**Provided material:**
***
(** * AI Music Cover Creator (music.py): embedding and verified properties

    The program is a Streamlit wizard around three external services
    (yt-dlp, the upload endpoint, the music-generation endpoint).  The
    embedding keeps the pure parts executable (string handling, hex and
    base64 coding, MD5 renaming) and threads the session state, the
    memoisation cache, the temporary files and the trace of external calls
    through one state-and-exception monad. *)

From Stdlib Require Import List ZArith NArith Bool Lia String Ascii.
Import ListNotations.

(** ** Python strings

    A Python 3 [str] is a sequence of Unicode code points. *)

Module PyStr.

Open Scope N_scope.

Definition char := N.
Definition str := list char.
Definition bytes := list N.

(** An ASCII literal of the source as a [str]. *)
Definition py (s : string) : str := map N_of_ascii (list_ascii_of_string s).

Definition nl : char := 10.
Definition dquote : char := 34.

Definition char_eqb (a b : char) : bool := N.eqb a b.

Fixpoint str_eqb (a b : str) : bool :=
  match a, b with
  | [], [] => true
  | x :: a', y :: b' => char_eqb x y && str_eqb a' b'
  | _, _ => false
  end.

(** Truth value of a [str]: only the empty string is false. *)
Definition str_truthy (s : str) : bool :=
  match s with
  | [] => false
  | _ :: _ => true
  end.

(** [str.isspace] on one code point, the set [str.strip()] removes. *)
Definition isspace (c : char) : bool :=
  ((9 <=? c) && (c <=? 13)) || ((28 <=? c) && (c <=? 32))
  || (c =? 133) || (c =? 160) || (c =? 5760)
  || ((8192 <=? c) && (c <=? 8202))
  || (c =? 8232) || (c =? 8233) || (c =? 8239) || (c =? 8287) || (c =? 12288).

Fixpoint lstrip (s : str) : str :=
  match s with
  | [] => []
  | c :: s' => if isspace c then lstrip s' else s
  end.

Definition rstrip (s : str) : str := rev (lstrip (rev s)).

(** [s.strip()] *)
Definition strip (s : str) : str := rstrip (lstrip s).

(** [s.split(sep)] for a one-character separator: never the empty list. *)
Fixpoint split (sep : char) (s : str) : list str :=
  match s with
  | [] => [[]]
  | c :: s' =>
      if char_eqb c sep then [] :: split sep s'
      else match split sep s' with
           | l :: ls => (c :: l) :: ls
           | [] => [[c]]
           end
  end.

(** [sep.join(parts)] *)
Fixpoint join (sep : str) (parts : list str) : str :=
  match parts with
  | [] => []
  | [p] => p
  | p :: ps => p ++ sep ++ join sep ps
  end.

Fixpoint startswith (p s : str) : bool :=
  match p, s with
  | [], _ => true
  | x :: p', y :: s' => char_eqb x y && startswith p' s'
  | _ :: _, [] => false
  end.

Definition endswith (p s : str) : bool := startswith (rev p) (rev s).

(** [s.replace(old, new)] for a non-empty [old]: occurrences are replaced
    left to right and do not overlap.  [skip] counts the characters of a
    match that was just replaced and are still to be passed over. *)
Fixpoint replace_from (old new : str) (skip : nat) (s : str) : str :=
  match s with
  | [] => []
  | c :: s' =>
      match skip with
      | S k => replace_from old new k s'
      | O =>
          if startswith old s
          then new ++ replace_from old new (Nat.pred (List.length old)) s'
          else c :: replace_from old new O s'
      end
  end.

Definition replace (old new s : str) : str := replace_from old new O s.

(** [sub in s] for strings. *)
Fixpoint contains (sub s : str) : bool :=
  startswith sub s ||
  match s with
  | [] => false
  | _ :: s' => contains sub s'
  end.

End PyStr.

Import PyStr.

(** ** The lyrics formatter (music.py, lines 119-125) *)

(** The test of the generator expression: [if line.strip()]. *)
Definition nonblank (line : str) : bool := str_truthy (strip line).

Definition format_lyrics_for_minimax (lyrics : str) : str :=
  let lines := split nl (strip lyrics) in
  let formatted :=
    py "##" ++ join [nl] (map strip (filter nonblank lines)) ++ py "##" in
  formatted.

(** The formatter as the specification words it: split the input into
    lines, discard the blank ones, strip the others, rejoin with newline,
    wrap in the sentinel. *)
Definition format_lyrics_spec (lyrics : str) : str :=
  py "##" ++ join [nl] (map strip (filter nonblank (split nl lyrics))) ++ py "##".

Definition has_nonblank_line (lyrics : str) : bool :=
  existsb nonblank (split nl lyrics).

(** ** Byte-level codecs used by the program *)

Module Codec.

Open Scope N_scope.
***
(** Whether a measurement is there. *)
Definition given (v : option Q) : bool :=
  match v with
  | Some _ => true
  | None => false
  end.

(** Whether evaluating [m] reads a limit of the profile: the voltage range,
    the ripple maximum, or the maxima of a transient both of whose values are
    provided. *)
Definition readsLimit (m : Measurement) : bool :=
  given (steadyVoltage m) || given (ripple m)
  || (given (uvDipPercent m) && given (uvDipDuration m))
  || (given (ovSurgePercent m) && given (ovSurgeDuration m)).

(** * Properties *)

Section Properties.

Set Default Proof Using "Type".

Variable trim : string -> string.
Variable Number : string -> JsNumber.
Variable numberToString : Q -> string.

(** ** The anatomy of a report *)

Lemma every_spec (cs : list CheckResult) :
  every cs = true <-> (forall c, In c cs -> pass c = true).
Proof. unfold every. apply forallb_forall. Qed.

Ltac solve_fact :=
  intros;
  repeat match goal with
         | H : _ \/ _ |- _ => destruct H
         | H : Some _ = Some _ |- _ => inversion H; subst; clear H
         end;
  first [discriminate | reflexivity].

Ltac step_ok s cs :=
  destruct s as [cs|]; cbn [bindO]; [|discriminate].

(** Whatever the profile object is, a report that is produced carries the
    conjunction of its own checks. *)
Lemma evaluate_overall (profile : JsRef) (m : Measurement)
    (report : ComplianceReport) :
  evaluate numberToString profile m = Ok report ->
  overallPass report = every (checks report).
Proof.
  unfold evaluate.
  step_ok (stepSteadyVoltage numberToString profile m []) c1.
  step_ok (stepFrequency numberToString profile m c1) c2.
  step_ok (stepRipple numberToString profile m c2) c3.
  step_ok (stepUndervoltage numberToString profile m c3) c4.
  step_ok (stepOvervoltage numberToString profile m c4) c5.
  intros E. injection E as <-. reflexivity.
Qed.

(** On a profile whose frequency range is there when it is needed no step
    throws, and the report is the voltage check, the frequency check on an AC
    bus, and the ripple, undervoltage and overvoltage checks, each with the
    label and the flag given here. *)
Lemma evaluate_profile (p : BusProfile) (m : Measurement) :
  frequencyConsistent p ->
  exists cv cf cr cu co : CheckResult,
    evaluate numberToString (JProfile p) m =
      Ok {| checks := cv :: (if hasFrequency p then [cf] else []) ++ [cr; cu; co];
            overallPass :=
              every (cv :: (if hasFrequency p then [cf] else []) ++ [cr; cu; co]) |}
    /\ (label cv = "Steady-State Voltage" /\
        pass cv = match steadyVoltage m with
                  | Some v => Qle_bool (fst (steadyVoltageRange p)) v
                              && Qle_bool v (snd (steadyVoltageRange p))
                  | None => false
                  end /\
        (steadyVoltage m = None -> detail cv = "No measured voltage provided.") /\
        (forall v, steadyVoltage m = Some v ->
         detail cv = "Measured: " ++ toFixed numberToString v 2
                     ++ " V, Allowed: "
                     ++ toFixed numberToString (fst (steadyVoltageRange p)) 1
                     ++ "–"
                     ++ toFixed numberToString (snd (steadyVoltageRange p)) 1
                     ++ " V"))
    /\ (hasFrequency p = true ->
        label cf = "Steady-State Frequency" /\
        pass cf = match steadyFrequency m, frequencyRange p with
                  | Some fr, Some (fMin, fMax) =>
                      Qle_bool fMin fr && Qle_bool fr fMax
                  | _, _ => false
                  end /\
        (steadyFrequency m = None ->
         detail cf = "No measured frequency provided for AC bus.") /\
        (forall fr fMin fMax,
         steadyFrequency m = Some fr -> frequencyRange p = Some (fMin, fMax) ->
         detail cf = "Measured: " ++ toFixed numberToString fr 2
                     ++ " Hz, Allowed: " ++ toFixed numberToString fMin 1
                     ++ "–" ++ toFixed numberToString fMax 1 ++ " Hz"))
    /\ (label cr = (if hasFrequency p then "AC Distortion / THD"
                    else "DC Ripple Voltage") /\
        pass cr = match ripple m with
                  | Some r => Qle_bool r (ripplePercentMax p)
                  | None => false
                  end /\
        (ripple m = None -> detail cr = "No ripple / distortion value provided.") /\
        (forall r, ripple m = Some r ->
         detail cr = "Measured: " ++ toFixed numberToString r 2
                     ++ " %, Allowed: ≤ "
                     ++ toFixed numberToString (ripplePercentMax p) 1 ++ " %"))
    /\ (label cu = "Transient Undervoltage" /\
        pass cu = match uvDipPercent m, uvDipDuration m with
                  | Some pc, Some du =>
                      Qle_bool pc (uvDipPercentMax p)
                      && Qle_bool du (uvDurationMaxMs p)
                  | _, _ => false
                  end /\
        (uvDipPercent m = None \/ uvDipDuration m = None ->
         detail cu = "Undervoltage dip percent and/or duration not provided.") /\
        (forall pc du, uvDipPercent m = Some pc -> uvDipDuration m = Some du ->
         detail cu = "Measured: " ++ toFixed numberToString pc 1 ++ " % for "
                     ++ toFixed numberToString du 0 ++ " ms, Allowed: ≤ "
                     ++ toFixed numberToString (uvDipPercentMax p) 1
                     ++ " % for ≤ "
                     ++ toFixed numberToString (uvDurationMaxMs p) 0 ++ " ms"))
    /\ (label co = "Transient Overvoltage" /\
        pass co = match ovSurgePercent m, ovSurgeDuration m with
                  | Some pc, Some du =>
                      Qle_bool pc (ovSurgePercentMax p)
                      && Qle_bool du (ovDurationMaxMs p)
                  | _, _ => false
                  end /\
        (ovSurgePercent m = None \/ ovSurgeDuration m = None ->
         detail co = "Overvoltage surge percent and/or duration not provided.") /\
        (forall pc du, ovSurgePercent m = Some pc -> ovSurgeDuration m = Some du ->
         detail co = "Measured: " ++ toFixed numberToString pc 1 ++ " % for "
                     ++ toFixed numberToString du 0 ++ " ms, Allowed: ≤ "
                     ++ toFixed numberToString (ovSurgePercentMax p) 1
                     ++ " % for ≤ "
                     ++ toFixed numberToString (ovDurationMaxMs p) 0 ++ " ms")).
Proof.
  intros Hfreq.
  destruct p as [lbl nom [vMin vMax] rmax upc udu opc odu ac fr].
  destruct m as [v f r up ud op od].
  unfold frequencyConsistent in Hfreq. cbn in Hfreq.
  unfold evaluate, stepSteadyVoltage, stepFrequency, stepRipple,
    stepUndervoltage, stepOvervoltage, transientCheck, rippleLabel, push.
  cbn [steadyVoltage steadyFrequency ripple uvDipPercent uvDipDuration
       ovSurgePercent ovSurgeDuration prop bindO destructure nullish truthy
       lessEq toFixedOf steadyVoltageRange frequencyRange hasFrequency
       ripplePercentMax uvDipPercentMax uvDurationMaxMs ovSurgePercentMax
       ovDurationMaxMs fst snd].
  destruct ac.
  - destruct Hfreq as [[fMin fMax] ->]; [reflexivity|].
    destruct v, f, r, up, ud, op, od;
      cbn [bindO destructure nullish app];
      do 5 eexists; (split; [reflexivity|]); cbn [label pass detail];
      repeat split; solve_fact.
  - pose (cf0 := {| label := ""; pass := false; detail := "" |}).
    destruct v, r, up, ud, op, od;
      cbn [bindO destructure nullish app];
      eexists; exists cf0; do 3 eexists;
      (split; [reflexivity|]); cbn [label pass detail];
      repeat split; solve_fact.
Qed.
***
**What this task involves:** In the material above, which lines contain "parts"? Copy each of them.

**Answer for the task:**
    embedding keeps the pure parts executable (string handling, hex and
(** [sep.join(parts)] *)
Fixpoint join (sep : str) (parts : list str) : str :=
  match parts with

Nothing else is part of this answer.